# Directions:
Whenever the string "blank" appears in a line below, please copy the line out.

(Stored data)
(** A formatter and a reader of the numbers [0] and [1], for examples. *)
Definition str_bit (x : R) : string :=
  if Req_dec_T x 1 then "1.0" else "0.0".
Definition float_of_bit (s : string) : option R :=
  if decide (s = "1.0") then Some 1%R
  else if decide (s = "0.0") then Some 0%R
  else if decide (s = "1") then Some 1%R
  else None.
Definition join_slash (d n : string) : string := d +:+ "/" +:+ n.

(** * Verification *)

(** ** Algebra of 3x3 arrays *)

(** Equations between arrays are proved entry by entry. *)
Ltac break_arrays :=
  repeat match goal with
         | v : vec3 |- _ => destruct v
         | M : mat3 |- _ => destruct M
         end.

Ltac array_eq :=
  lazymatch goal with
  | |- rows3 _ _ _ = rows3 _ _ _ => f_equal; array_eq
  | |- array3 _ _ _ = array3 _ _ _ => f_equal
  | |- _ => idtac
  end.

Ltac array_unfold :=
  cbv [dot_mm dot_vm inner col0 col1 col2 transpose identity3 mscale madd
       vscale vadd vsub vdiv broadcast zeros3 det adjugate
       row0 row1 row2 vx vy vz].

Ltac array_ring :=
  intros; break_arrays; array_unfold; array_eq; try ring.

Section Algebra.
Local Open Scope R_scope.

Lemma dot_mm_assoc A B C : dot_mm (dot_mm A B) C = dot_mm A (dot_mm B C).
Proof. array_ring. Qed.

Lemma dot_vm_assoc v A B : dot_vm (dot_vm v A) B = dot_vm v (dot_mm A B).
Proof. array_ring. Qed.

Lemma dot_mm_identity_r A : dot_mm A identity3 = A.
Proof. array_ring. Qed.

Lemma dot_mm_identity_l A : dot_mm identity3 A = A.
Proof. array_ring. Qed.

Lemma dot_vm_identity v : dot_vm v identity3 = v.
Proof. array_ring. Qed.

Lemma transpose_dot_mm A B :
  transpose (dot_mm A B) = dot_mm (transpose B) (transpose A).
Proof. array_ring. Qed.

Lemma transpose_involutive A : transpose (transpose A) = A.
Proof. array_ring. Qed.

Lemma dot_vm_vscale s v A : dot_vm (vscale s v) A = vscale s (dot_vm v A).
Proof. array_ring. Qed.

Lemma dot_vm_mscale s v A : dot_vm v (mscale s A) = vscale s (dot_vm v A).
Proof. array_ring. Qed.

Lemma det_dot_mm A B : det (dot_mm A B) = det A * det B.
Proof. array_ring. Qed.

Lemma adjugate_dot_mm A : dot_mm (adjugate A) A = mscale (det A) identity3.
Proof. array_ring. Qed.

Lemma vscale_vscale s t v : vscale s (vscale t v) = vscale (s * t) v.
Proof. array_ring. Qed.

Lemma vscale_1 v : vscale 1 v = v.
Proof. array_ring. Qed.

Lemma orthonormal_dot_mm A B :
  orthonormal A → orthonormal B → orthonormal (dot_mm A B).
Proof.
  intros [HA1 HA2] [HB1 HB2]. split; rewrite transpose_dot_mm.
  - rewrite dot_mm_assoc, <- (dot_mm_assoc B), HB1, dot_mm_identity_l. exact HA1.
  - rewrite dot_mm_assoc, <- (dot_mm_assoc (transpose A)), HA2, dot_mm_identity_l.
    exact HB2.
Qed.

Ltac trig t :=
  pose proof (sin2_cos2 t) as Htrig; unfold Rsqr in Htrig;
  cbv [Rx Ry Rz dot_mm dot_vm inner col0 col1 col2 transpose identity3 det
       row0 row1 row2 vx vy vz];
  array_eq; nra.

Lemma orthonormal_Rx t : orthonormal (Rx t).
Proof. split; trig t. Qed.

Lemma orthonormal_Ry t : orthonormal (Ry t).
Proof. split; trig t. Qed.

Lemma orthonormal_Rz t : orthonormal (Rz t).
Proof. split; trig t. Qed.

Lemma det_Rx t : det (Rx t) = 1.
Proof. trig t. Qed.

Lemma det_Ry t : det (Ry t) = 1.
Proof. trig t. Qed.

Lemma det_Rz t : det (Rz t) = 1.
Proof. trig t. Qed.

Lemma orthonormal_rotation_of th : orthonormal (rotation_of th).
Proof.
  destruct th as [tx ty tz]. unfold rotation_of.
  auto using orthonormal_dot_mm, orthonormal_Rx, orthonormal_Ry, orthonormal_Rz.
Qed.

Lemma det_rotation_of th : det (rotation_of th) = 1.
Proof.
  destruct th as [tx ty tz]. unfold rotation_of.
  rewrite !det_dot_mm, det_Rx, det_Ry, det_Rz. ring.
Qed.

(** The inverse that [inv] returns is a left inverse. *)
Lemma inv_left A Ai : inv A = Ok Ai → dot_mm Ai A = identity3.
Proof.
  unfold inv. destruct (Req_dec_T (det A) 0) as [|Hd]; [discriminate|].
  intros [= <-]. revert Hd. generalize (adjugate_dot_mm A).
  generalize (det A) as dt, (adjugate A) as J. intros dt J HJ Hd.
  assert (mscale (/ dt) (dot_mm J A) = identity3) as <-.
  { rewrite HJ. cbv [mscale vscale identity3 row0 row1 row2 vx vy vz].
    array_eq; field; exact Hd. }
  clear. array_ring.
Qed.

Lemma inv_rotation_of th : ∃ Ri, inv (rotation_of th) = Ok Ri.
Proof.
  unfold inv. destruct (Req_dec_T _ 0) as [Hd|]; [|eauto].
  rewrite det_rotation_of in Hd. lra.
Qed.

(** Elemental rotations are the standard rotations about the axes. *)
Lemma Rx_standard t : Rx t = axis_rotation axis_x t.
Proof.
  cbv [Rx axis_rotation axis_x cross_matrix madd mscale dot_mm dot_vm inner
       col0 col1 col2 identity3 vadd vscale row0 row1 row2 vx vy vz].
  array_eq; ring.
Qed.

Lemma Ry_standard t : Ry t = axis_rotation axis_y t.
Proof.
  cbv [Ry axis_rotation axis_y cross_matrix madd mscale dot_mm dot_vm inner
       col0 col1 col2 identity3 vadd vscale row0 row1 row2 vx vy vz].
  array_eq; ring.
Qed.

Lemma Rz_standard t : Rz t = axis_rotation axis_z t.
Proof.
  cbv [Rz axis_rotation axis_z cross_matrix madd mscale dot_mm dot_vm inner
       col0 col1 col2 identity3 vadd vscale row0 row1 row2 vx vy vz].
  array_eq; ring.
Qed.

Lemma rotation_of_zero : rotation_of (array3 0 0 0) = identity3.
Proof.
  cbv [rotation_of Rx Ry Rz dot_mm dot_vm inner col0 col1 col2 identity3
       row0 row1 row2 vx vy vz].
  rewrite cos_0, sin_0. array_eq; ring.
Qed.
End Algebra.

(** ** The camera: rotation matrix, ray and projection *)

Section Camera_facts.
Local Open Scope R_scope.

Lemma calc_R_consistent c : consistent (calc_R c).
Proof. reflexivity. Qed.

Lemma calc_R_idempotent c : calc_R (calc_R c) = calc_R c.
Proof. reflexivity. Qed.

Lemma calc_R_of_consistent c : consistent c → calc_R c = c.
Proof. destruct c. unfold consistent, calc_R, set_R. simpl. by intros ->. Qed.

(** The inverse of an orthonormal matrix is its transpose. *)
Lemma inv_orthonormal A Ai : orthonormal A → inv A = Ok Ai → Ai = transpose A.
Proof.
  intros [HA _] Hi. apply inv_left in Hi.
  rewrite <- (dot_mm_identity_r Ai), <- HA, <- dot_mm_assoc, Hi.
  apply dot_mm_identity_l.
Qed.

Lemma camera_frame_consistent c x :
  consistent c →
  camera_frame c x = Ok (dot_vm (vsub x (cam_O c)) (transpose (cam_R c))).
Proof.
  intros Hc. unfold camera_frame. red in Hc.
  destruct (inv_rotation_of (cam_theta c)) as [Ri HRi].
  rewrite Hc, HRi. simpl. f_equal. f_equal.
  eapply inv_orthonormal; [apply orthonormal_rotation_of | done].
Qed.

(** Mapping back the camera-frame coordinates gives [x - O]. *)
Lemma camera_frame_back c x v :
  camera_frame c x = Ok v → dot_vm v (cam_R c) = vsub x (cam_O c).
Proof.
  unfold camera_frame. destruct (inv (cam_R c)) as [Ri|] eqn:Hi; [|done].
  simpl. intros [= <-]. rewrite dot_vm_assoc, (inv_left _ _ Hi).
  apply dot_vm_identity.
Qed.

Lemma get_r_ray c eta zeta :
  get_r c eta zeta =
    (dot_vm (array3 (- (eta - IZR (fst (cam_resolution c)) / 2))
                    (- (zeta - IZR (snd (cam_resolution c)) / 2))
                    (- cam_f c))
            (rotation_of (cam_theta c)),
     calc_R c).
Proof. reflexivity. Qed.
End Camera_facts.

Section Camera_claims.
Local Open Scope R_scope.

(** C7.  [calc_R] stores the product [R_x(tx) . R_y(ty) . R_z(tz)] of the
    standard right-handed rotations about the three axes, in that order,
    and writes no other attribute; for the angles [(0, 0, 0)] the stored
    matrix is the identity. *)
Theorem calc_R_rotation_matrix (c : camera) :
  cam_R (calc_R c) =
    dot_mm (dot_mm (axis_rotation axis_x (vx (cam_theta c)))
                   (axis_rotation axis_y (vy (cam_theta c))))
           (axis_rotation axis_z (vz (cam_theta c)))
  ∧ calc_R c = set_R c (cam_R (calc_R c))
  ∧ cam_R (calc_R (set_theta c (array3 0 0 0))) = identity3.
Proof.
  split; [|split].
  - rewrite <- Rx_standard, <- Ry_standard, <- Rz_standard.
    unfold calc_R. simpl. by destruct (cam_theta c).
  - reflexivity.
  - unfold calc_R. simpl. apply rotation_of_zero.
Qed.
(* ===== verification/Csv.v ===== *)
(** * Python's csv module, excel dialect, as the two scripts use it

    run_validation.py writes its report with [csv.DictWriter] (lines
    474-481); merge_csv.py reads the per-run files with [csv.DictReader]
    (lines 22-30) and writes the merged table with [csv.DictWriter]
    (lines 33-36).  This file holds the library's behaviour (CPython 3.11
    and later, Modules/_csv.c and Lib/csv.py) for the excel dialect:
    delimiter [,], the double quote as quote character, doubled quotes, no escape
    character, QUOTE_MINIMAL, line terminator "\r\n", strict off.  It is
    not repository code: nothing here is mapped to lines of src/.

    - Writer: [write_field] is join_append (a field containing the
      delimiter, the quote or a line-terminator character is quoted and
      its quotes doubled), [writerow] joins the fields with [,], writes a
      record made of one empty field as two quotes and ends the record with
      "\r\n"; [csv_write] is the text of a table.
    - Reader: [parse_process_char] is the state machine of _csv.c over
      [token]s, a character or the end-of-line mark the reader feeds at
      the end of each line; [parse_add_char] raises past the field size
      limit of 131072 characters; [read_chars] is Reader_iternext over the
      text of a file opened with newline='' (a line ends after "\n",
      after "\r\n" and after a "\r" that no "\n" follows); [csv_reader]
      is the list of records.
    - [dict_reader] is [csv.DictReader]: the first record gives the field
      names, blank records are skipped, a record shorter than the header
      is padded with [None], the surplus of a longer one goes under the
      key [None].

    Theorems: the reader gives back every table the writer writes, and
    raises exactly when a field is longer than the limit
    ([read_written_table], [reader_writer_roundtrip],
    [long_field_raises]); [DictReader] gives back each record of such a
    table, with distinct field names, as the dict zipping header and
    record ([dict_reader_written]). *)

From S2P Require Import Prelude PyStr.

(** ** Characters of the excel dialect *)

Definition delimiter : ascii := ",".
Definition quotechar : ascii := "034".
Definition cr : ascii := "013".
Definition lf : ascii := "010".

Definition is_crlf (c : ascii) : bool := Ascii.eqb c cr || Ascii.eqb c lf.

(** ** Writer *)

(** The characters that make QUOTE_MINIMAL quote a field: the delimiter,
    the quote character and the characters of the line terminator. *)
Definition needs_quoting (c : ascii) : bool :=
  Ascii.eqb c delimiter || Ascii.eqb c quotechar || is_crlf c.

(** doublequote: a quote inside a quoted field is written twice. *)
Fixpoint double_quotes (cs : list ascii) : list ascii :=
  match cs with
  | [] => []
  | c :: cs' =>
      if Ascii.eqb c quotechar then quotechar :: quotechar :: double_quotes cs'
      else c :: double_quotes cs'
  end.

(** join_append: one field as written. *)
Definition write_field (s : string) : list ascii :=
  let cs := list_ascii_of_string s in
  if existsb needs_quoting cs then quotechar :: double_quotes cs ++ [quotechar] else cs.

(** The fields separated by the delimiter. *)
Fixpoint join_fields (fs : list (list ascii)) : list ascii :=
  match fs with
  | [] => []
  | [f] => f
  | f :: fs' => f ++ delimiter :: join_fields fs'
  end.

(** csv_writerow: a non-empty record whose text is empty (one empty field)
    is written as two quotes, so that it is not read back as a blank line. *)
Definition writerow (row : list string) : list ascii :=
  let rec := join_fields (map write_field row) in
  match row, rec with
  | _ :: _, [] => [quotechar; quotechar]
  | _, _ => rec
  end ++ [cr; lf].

# Exercise solution:
      names, blank records are skipped, a record shorter than the header
    is written as two quotes, so that it is not read back as a blank line. *)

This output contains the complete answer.